His character, however, does not remain static, and his experiences gradually begin to reshape the way he interacts with the world—though his irreverent personality is a ballast throughout. As a result, Zebulon makes an entertaining and complex narrator. Both alive and dead, young and old, often more easily identified as a villain or scoundrel than a hero—readers can’t help but enjoy being in his company.
“And it’s a good thing, because if you’re going to spend well over a thousand pages with a character, the conversation better be pretty good,” Kraus says. “Zebulon is a great foil. He was always challenging me, always surprising me with his stubbornness and sense of humor, always reminding me, at the most inconvenient of moments, that elemental natures are very, very difficult to alter, though I was going to keep on trying.”
As Zebulon is the one fixture in an ever-shifting landscape, time and history almost become characters in their own right. Without lingering over historical details, Kraus imbues the essence of each time period into Zebulon’s adventures from one decade to the next. Accomplishing this was no mean feat, he says. “The level of research required was sickening. I had to think of each section, roughly divided by era, as its own book, just to keep my head straight. Aligning plot points with historical events is a whole new level of hell.”
This alternate historical survey is a bit of a departure for Kraus, whose previous work has fallen more solidly into the category of horror, particularly Rotters (2011) and Scowler (2013). Fans need not worry, however; there is plenty in his new book to make the skin crawl and the stomach churn—the protagonist is decomposing, after all—blended as it is with history’s own horrors.
“Where do you put this book? Historical fiction? Adventure? Horror? Dark comedy? Classical melodrama? Good question,” says Kraus. “You write something this big, it’s likely going to rope in a lot of disparate elements.
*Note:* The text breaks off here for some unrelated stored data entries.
(** * Clinic front-end: consultation workbench and API client

    A shallow embedding of the consultation page component (prescription
    line items, fee aggregation, the three-call save sequence) and of the
    axios client set-up (401 refresh interceptor, phone masking), followed by
    the properties established about them.

    Conventions of the embedding:
    - a JavaScript [number] holding money, stock or a dosage is an IEEE-754
      binary64 value, Rocq's primitive [float]; entity ids, which the backend
      delivers as integral primary keys, are [Z], and [===] on them is [Z.eqb];
    - a JavaScript string is the list of its UTF-16 code units;
    - each React [useState] cell and each zustand store entry is a field of one
      state record; an event handler is a function on that record, reading the
      values of the render it closes over and applying its setter calls in
      program order;
    - a thrown exception or rejected promise is [None] (or an explicit
      rejection value where the code goes on to inspect it). *)

From Stdlib Require Import List ZArith NArith Bool Ascii String Lia.
From Stdlib Require Import Uint63 PrimFloat.
From Stdlib Require Floats.
Import ListNotations.

#[local] Open Scope Z_scope.

(* ================================================================= *)
(** ** JavaScript values *)

Module Js.

Definition code_unit := N.
Definition jsstring := list code_unit.

(** Source literals are written as Rocq strings, i.e. UTF-8 bytes; [utf16]
    turns the bytes into the code units the JavaScript engine holds. *)
Fixpoint utf16 (bs : list N) : jsstring :=
  match bs with
  | [] => []
  | b :: r =>
    if (b <? 128)%N then b :: utf16 r
    else if (b <? 224)%N then
      match r with
      | c :: r1 => ((b mod 32) * 64 + c mod 64)%N :: utf16 r1
      | [] => []
      end
    else if (b <? 240)%N then
      match r with
      | c :: d :: r2 =>
        ((b mod 16) * 4096 + (c mod 64) * 64 + d mod 64)%N :: utf16 r2
      | _ => []
      end
    else
      match r with
      | c :: d :: e :: r3 =>
        let cp := ((b mod 8) * 262144 + (c mod 64) * 4096
                   + (d mod 64) * 64 + e mod 64 - 65536)%N in
        (55296 + cp / 1024)%N :: (56320 + cp mod 1024)%N :: utf16 r3
      | _ => []
      end
  end.

Definition js (s : string) : jsstring :=
  utf16 (map N_of_ascii (list_ascii_of_string s)).

Definition code_unit_eqb : code_unit -> code_unit -> bool := N.eqb.

Fixpoint jsstring_eqb (a b : jsstring) : bool :=
  match a, b with
  | [], [] => true
  | x :: a1, y :: b1 => code_unit_eqb x y && jsstring_eqb a1 b1
  | _, _ => false
  end.

(** [s.startsWith(p)] *)
Fixpoint startsWith (s p : jsstring) : bool :=
  match p, s with
  | [], _ => true
  | y :: p1, x :: s1 => code_unit_eqb x y && startsWith s1 p1
  | _ :: _, [] => false
  end.

(** [s.includes(p)]: [p] occurs in [s] as a contiguous run of code units. *)
Fixpoint includes (s p : jsstring) : bool :=
  startsWith s p ||
  match s with
  | [] => false
  | _ :: s1 => includes s1 p
  end.

(** [s.slice(start, end)] for [0 <= start <= end]; bounds beyond the length
    are clamped, as the engine does. *)
Definition slice (s : jsstring) (start stop : nat) : jsstring :=
  firstn (stop - start) (skipn start s).

(** [s.slice(-k)] for [k > 0]: the last [k] code units (all of [s] when it is
    shorter). *)
Definition slice_last (s : jsstring) (k : nat) : jsstring :=
  skipn (List.length s - k) s.

(** [c.repeat(count)]: a [RangeError] is thrown for a negative count. *)
Definition repeat (c : jsstring) (count : Z) : option jsstring :=
  if count <? 0 then None
  else Some (List.concat (List.repeat c (Z.to_nat count))).

(** Truthiness of a string: the empty string is falsy. *)
Definition truthy_string (s : jsstring) : bool :=
  match s with [] => false | _ :: _ => true end.

(** Truthiness of an optional string ([string | null | undefined]). *)
Definition truthy_ostring (o : option jsstring) : bool :=
  match o with Some s => truthy_string s | None => false end.

Definition number := float.

(** Truthiness of a number: [NaN], [0] and [-0] are falsy. *)
Definition truthy_number (x : number) : bool :=
  negb (is_nan x || is_zero x).

(** [x || 0] on numbers. *)
Definition or_zero (x : number) : number :=
  if truthy_number x then x else 0%float.

(** Truthiness of an integral id that may be [null]: [null] and [0] are
    falsy. *)
Definition truthy_id (o : option Z) : bool :=
  match o with Some i => negb (i =? 0) | None => false end.

(** The number behind an id that has been tested truthy. *)
Definition id_value (o : option Z) : Z :=
  match o with Some i => i | None => 0 end.

(** Built-ins of the engine that the code calls and whose tables are not part
    of this repository: the decimal parser and Unicode case mapping. *)
Class JsRuntime := {
  parseFloat : jsstring -> number;
  toLowerCase : jsstring -> jsstring
}.

End Js.

Import Js.

(* ================================================================= *)
(** ** Consultation workbench page: data *)

Module Workbench.

#[local] Open Scope float_scope.

Record PatientInfo := {
  p_id : Z;
  p_name : jsstring;
  p_chart_number : jsstring;
  p_gender : jsstring;
  p_birth_date : jsstring;
  p_phone : option jsstring;
  p_allergies : option jsstring
}.

Record QueuePatient := {
  q_id : Z;
  queue_number : Z;
  patient : PatientInfo;
  visit_type : jsstring;
  status : jsstring;
  doctor_name : option jsstring
}.

Record PrescriptionItem := {
  item_id : option Z;
  medicine_id : Z;
  medicine_name : jsstring;
  medicine_code : jsstring;
  dosage : number;
  unit : jsstring;
  unit_price : number;
  subtotal : number;
  stock_quantity : option number;
  is_compound : option bool
}.

Record FormulaItem := {
  fi_medicine_id : Z;
  fi_medicine_name : jsstring;
  fi_medicine_code : jsstring;
  fi_dosage : number;
  fi_unit : jsstring
}.

Record ExperienceFormula := {
  f_id : Z;
  f_name : jsstring;
  f_description : jsstring;
  f_items : list FormulaItem
}.

Record HistoryRecord := {
  h_id : Z;
  h_date : jsstring;
  h_chief_complaint : jsstring;
  h_tcm_diagnosis : jsstring;
  h_prescription_count : Z
}.

Inductive PharmacyType := decoction | concentrated.

Record ExternalPharmacy := {
  ph_id : Z;
  ph_name : jsstring;
  ph_type : PharmacyType;
  processing_fee : number;
  delivery_fee : number
}.

Inductive DispensingMethod :=
  internal | external_decoction | external_concentrated.

Definition is_internal (m : DispensingMethod) : bool :=
  match m with internal => true | _ => false end.

(** An entry of [medicineResults], as the medicine search returns it. *)
Record Medicine := {
  m_id : Z;
  m_code : jsstring;
  m_name : jsstring;
  m_unit : jsstring;
  selling_price : jsstring;
  current_stock : number;
  m_is_compound : bool
}.

Record PrescriptionSettings := {
  total_doses : Z;
  doses_per_day : Z;
  days : Z;
  ps_name : jsstring
}.

Record Charge := {
  charge_name : jsstring;
  amount : number
}.

Record ConsultationForm := {
  chief_complaint : jsstring;
  present_illness : jsstring;
  inspection : jsstring;
  tongue_appearance : jsstring;
  pulse : jsstring;
  tcm_diagnosis : jsstring;
  syndrome_differentiation : jsstring;
  treatment_principle : jsstring;
  advice : jsstring
}.

Definition emptyForm : ConsultationForm :=
  {| chief_complaint := []; present_illness := []; inspection := [];
     tongue_appearance := []; pulse := []; tcm_diagnosis := [];
     syndrome_differentiation := []; treatment_principle := [];
     advice := [] |}.

(** The object the page hands to the consultation store's
    [setCurrentPatient]. *)
Record CurrentPatient := {
  cp_id : Z;
  cp_name : jsstring;
  cp_chart_number : jsstring;
  cp_gender : jsstring;
  cp_birth_date : jsstring;
  cp_registration_id : Z;
  cp_allergies : option jsstring
}.

Inductive NotificationType := NSuccess | NError | NWarning | NInfo.

(** What [addNotification] is called with.  The store adds a random id and a
    removal timer; [notifications] below keeps the notifications in the order
    they were raised. *)
Record Notification := {
  n_type : NotificationType;
  n_title : jsstring;
  n_message : option jsstring
}.

(** The [useState] cells of the page, followed by the entries of the
    consultation store and of the notification store. *)
Record PageState := {
  queue : list QueuePatient;
  loading : bool;
  saving : bool;
  prescriptionItems : list PrescriptionItem;
  medicineSearch : jsstring;
  medicineResults : list Medicine;
  dispensingMethod : DispensingMethod;
  externalPharmacies : list ExternalPharmacy;
  selectedPharmacy : option Z;
  prescriptionSettings : PrescriptionSettings;
  showFormulaModal : bool;
  historyRecords : list HistoryRecord;
  loadingHistory : bool;
  showAllergyWarning : bool;
  allergyMessage : jsstring;
  additionalCharges : list Charge;
  consultationForm : ConsultationForm;
  currentPatient : option CurrentPatient;
  currentRegistrationId : option Z;
  currentConsultationId : option Z;
  notifications : list Notification
}.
I wanted to write my version of a big, giant Herman Wouk novel that had its arms, as ghastly as they might be, open to every sort of influence.”
However one chooses to classify this book, it remains challenging and daring, and Kraus pulls no punches. “I just wanted to try,” he says. “That’s all I ever want from authors I read, anyway: an attempt to do something radical, even a failing one, is of more interest to me than a polished entry into the status quo.”
The Death and Life of Zebulon Finch, v.2: Empire Decayed will be shambling your way soon.